A young Sydney rugby champion is now fighting to walk again after losing the use of his legs and hands in a tackle.
Alex Noble, a year 10 student from Saint Ignatius’ College Riverview, had his life changed forever when he injured his spinal cord in a training session in October.
He was left with no feeling below his upper chest or below his elbows.
Yet in the face of adversity, the 16-year-old is putting up a brave fight – opting for a manual wheelchair instead of electric to stay strong for a trial offering hope to quadriplegics.
His family has since started a campaign called “I fight, You fight” after his dreams were snatched away from him following what seemed like an innocuous rugby tackle six weeks ago.
“It was shattering. Absolutely,” his mother Kylie Noble said of the incident which occurred while he trained with the under-16 NSW Rugby Sevens youth selection squad.
“And then you just stop and go, ‘What?!’. Like … ‘What’s happening?’ You hope it’s not real. But you know he’s amazing. He is amazing.”
Still prominent in his memory, Alex recalled the exact moment that left him paralysed.
“I remember getting tackled, landing on my head, doing a front flip onto my head,” he said.
“I was lying and then I saw my arms and legs just lying on the floor and I was just shocked … didn’t really think about anything, [I was] just shocked.”
His father, Glen Noble, described it as the “toughest day of my life”.
Following painstaking surgery that lasted six hours, Alex’s neck is now held together by wires, screws and hope.
“Positive attitude … gets me through the gym and all that. It’s good,” Alex said.
With a long road to recovery, Alex sees his close peers as a driving force going forward.
“Nothing different, to be honest. He’s still my best friend. That’s all that matters really,” Alex’s best friend Jayden said.
Ms Noble revealed his friends are by his side for hours on end, helping with simple day-to-day tasks such as combing his hair.
Aussie stars’ words of encouragement
Alex’s story has resonated across the world of rugby and the wider community, with several Aussie stars offering him the support he needs.
“Sending all our positive vibes your way,” swimmer Liesel Jones said in a video message.
“Keep fighting and I hope you’re feeling better soon,” golfer Cameron Smith added.
Hugh Jackman delivered his own poignant tribute.
“You are part of a massive community that loves you, that supports you. Lean on them – this is the time,” he said.
Faced with crushing bills and an emotional Everest, the Nobles have started a campaign “I fight, You fight”.

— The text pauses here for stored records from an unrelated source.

(** X12.  A command line that parses prints the banner, and does nothing
    else, exactly when it has no [--mpid] or the argument of its last
    [--mpid] is the empty string; lowering the case does not change which. *)
Theorem banner_iff_no_identifier (w : World) (argv : list string)
    (command : string) (occs : list (string * list string)) (func : Func)
    (args : Namespace) :
  scan w argv = Return (command, occs) →
  parse_args w argv = Return (func, args) →
  run (main w argv) = ([E_print banner], Return tt)
  ↔ Forall (λ occ, occ.1 ≠ "--mpid") occs
    ∨ ∃ before after,
        occs = before ++ ("--mpid", [""]) :: after
        ∧ Forall (λ occ, occ.1 ≠ "--mpid") after.
Proof.
  intros Hscan Hargs.
  rewrite (main_dispatch _ _ _ _ Hargs), handler_banner.
  unfold parse_args in Hargs. rewrite Hscan in Hargs.
  assert (∃ action defaults,
            apply_options action occs defaults = Return args
            ∧ mpid defaults = None
            ∧ ∀ ns occ ns', action ns occ = Return ns' →
                (occ.1 ≠ "--mpid" → mpid ns' = mpid ns)
                ∧ (occ.1 = "--mpid" →
                   ∃ v, occ.2 = [v] ∧ mpid ns' = Some (str_lower v)))
    as (action & defaults & Hrun & Hdefault & Haction).
  { repeat case_decide; [| |done].
    - exists (parser_input_files w), parser_input_files_defaults.
      destruct (apply_options _ _ _) as [ns|]; [|done].
      injection Hargs as _ ->.
      split_and!; [done..|intros ???; apply parser_input_files_mpid].
    - exists parser_vasp_output, parser_vasp_output_defaults.
      destruct (apply_options _ _ _) as [ns|]; [|done].
      injection Hargs as _ ->.
      split_and!; [done..|intros ???; apply parser_vasp_output_mpid]. }
  destruct (apply_options_set action mpid "--mpid"
              (λ values m, ∃ v, values = [v] ∧ m = Some (str_lower v))
              Haction _ _ _ Hrun) as [Hnone Hlast].
  destruct (apply_options_last action mpid "--mpid"
              (λ values m, ∃ v, values = [v] ∧ m = Some (str_lower v))
              Haction _ _ _ Hrun)
    as [[Hall _]|(before & values & after & -> & Hafter & v & -> & Hv)].
  - split; [by left|]. intros _. by rewrite (Hnone Hall), Hdefault.
  - rewrite Hv. split.
    + intros Hfalse. right. exists before, after. split; [|done].
      destruct v; [done|discriminate Hfalse].
    + intros [Hall|(before' & after' & Hoccs & Hafter')].
      * apply Forall_app in Hall as [_ Hall].
        apply Forall_cons in Hall as [Hall _]. done.
      * destruct (Hlast _ _ _ Hoccs Hafter') as (v' & Hv'eq & Hv').
        injection Hv'eq as <-.
        assert (str_lower v = str_lower "") as Hempty by congruence.
        by rewrite Hempty.
Qed.

Lemma banner_iff_no_identifier_witness :
  let argv := ["parse_vasp_output"; "--mpid"; "mp-149"; "--mpid"; ""] in
  run (main Sample.world argv) = ([E_print banner], Return tt)
  ↔ Forall (λ occ, occ.1 ≠ "--mpid")
      [("--mpid", ["mp-149"]); ("--mpid", [""])]
    ∨ ∃ before after,
        [("--mpid", ["mp-149"]); ("--mpid", [""])]
        = before ++ ("--mpid", [""]) :: after
        ∧ Forall (λ occ, occ.1 ≠ "--mpid") after.
Proof.
  intros argv.
  apply (banner_iff_no_identifier Sample.world argv "parse_vasp_output" _
           func_parse_vasp_output
           {| mpid := Some ""; mapi_key := None; nmax := 128;
              oxi_range := None; root_fldr := None |});
    reflexivity.
Defined.

(** What each handler has no call of, and the only thing either prints. *)
Lemma handler_calls (w : World) (func : Func) (args : Namespace) :
  let tr := trace_of (match func with
                      | func_generate_input_files => generate_input_files w args
                      | func_parse_vasp_output => parse_vasp_output w args
                      end) in
  (∀ ev, ev ∈ tr →
     match func with
     | func_generate_input_files => post_processes ev = false
     | func_parse_vasp_output => generates_input ev = false
     end)
  ∧ (∀ s, E_print s ∈ tr → tr = [E_print banner]).
Proof.
  intros tr. subst tr. destruct func.
  - script_name (generate_input_files w args) tr out.
    unfold run, generate_input_files.
    destruct (mpid args) as [[|c id]|].
    1,3: intros [= <- <-]; split; intros; trace_cases; done.
    rewrite fetch_prim_struct_eq.
    generalize (MPRester_argument (mapi_key args)); intros key.
    destruct (oxi_range args) as [[|t l]|]; script_run.
    all: split; intros; trace_cases; done.
  - script_name (parse_vasp_output w args) tr out.
    unfold run, parse_vasp_output.
    destruct (mpid args) as [[|c id]|].
    1,3: intros [= <- <-]; split; intros; trace_cases; done.
    rewrite fetch_prim_struct_eq.
    generalize (MPRester_argument (mapi_key args)); intros key.
    script_run.
    all: split; intros; trace_cases; done.
Qed.

(** X14.  The sub-command decides the handler: a [parse_vasp_output] command
    line never analyses a structure, enumerates defects or writes an input
    file, a [generate_input_files] command line never post-processes, and
    the only text the script itself prints is the banner, in a run that
    does nothing else. *)
Theorem subcommands_do_not_mix (w : World) (argv : list string)
    (command : string) (occs : list (string * list string)) :
  scan w argv = Return (command, occs) →
  let tr := trace_of (main w argv) in
  (command = "parse_vasp_output" → ∀ ev, ev ∈ tr → generates_input ev = false)
  ∧ (command = "generate_input_files" →
     ∀ ev, ev ∈ tr → post_processes ev = false)
  ∧ (∀ s, E_print s ∈ tr → tr = [E_print banner]).
Proof.
  intros Hscan tr. subst tr. unfold trace_of.
  destruct (parse_args w argv) as [[func args]|e] eqn:Hargs.
  2: { rewrite (main_parser_exit _ _ _ Hargs). cbn [fst].
       split_and!; intros; trace_cases. }
  rewrite (main_dispatch _ _ _ _ Hargs).
  destruct (handler_calls w func args) as [Hnever Hprint].
  unfold parse_args in Hargs. rewrite Hscan in Hargs.
  split_and!; [| |done].
  - intros ->. rewrite decide_False, decide_True in Hargs by done.
    destruct (apply_options _ _ _); [|done].
    injection Hargs as <- _. done.
  - intros ->. rewrite decide_True in Hargs by done.
    destruct (apply_options _ _ _); [|done].
    injection Hargs as <- _. done.
Qed.

Lemma subcommands_do_not_mix_witness :
  generates_input (E_PostProcess None "mp-149" None (Return (Ref 4))) = false.
Proof.
  apply (subcommands_do_not_mix Sample.world
           ["parse_vasp_output"; "--mpid"; "mp-149"] "parse_vasp_output"
           [("--mpid", ["mp-149"])] eq_refl).
  - reflexivity.
  - trace_compute. trace_elem.
Defined.

(** * The script as a whole *)

(** ** What the command line accepts *)

Section Accepted_command_line.

Variable w : World.

Lemma parser_input_files_accepts (ns : Namespace)
    (occ : string * list string) :
  input_files_option w occ → ∃ ns', parser_input_files w ns occ = Return ns'.
Proof.
  intros [(v & ->)|[(v & ->)|[(v & n & -> & Hint)|(el & low & high & ->)]]];
    unfold parser_input_files; repeat case_decide; try done.
  - by eexists.
  - by eexists.
  - rewrite Hint. by eexists.
  - by eexists.
Qed.

Lemma apply_options_accepts (occs : list (string * list string))
    (ns : Namespace) :
  Forall (input_files_option w) occs →
  ∃ ns', apply_options (parser_input_files w) occs ns = Return ns'.
Proof.
  intros Hall. revert ns.
  induction Hall as [|occ occs Hocc _ IH]; intros ns; [by eexists|].
  cbn [apply_options].
  destruct (parser_input_files_accepts ns occ Hocc) as [ns1 ->].
  apply IH.
Qed.

(** On a [generate_input_files] command line the handler is
    [generate_input_files], and the arguments are the defaults with the
    options applied. *)
Lemma parse_args_input_files (argv : list string)
    (occs : list (string * list string)) (r : Result (Func * Namespace)) :
  scan w argv = Return ("generate_input_files", occs) →
  parse_args w argv = r →
  match apply_options (parser_input_files w) occs parser_input_files_defaults
  with
  | Return args => r = Return (func_generate_input_files, args)
  | Raise e => r = Raise e
  end.
Proof.
  intros Hscan <-. unfold parse_args. rewrite Hscan, decide_True by done.
  by destruct (apply_options _ _ _).
Qed.

End Accepted_command_line.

The phrase was Alex’s message to his older brother Zac, who struggled through the remainder of his HSC.
Alex’s physical and financial battle
Alex’s fight comes in the shape of his lengthy road to getting on his feet again to walk.
Sydney’s University of Technology will trial a discovery using electronic implants that stimulate the spinal cord. It has already given partial movement to three quadriplegics.
“Trying to work as hard as I can, see where it takes, hopefully walking and all that,” he said with his ever-positive attitude.
Yet he can’t do it alone and needs financial aid to support his recovery over the coming years.
His family have since set up a GoFundMe to help with Alex’s “emotional and financial mountains”.
“We have to give him every chance so we need to fight for him, his mates are fighting for him,” Ms Noble urged.